● EXERCISE REQUIREMENTS: Give the number of lines in the data below containing the word "last", with no other text.

● LISTED ENTRIES:

(** A model of the fetch is live afterwards: its row has the name of the
    last fetched entry with its identifier, ["(unnamed)"] for none, no
    deletion time, and the [added_at] it had before, the time of the
    call for a new model.  A model that was deleted and is fetched again
    is restored with its first [added_at]. *)
Theorem fetched_models_are_live
    (existing : dict string ModelRow) (now : string) (models : list ApiModel)
    (mid : string) (model : ApiModel) :
  fetched_as models mid = Some model ->
  dict_get mid (update_semantic_models existing now models)
  = Some {| mr_name := api_name model;
            mr_added_at := match dict_get mid existing with
                           | Some current => mr_added_at current
                           | None => now
                           end;
            mr_deleted_at := None |}.
Proof.
  intros Hf. rewrite update_semantic_models_fold.
  destruct (upsert_incoming_lookup existing now models mid) as [Ht Hi].
  rewrite Hf in Ht, Hi. now rewrite deletion_fold_fetched.
Qed.

Lemma fetched_models_are_live_witness :
  let existing :=
    [("m1", {| mr_name := "Orders"; mr_added_at := "2024-01-01T00:00:00";
               mr_deleted_at := Some "2024-02-01T00:00:00" |})] in
  let model :=
    {| am_id := Some "m1"; am_model_id := None;
       am_name := None; am_displayName := Some "Orders v2" |} in
  fetched_as [model] "m1" = Some model
  /\ dict_get "m1" (update_semantic_models existing "2024-03-01T00:00:00" [model])
     = Some {| mr_name := "Orders v2"; mr_added_at := "2024-01-01T00:00:00";
               mr_deleted_at := None |}.
Proof.
  intros existing model.
  assert (Hf : fetched_as [model] "m1" = Some model) by reflexivity.
  split; [exact Hf|].
  exact (fetched_models_are_live existing "2024-03-01T00:00:00" [model] "m1"
           model Hf).
Defined.
(** * The inode tree of the FUSE FileSystemConnector (fuse/fsconnector.go)

    A shallow embedding of the connector's tree operations: lookup and
    forget reference counting, garbage collection of inodes, rename and
    unlink, path resolution, mount and unmount, and the notifications sent
    back to the kernel.

    Go pointers are addresses into explicit stores ([inodes] for [*Inode],
    [fsmounts] for [*fileSystemMount]); every operation is a function of the
    store in an error-and-state monad whose failure case is a Go panic.
    Locks are not modelled: every operation runs to completion on its own. *)

From Stdlib Require Import ZArith String Ascii List Lia.
From stdpp Require Import base option list gmap strings fin_maps.

Local Open Scope Z_scope.

(** ** Machine integers *)

(** Go's [int]: a signed two's-complement integer of [int_bits] bits. *)
Definition int_bits : Z := 64.
Definition min_int : Z := - 2 ^ (int_bits - 1).
Definition max_int : Z := 2 ^ (int_bits - 1) - 1.

(** Wrap-around of a mathematical integer into the range of [int]. *)
Definition wrap_int (z : Z) : Z :=
  (z + 2 ^ (int_bits - 1)) mod 2 ^ int_bits - 2 ^ (int_bits - 1).

Definition int_add (a b : Z) : Z := wrap_int (a + b).
Definition int_sub (a b : Z) : Z := wrap_int (a - b).

(** ** Strings and paths (Go's [strings] and [path/filepath], Unix flavour) *)

Definition slash : ascii := "/"%char.
Definition dot : ascii := "."%char.

Definition is_slash (c : ascii) : bool := bool_decide (c = slash).

(** [strings.Split(s, "/")]: the pieces of [s] between separators; a
    string without separator (the empty string too) gives one piece. *)
Fixpoint strings_Split (s : string) : list string :=
  match s with
  | EmptyString => [EmptyString]
  | String c s' =>
      if is_slash c then EmptyString :: strings_Split s'
      else match strings_Split s' with
           | x :: xs => String c x :: xs
           | [] => [String c EmptyString]
           end
  end.

(** [strings.TrimLeft(s, "/")]: drop every leading separator. *)
Fixpoint strings_TrimLeft (s : string) : string :=
  match s with
  | EmptyString => EmptyString
  | String c s' => if is_slash c then strings_TrimLeft s' else s
  end.

(** [strings.Join(elems, "/")]. *)
Fixpoint strings_Join (elems : list string) : string :=
  match elems with
  | [] => EmptyString
  | [e] => e
  | e :: rest => (e ++ String slash (strings_Join rest))%string
  end.

(** [filepath.Split(path)]: cut just after the last separator; without a
    separator the directory part is empty. *)
Fixpoint filepath_Split (path : string) : string * string :=
  match path with
  | EmptyString => (EmptyString, EmptyString)
  | String c rest =>
      let '(d, f) := filepath_Split rest in
      match d with
      | EmptyString =>
          if is_slash c then (String c EmptyString, rest)
          else (EmptyString, String c rest)
      | _ => (String c d, f)
      end
  end.

(** The elements kept by [filepath.Clean], as a stack with the last kept
    element first: empty and [.] elements are dropped, [..] removes the
    element before it, is dropped at the root of a rooted path and is kept
    at the start of a relative one. *)
Fixpoint clean_elems (rooted : bool) (out : list string) (elems : list string)
  : list string :=
  match elems with
  | [] => rev out
  | e :: rest =>
      if bool_decide (e = EmptyString) || bool_decide (e = "."%string) then
        clean_elems rooted out rest
      else if bool_decide (e = ".."%string) then
        match out with
        | o :: out' =>
            if bool_decide (o = ".."%string)
            then clean_elems rooted (e :: out) rest
            else clean_elems rooted out' rest
        | [] =>
            if rooted then clean_elems rooted [] rest
            else clean_elems rooted [e] rest
        end
      else clean_elems rooted (e :: out) rest
  end.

● TASK RESPONSE: 3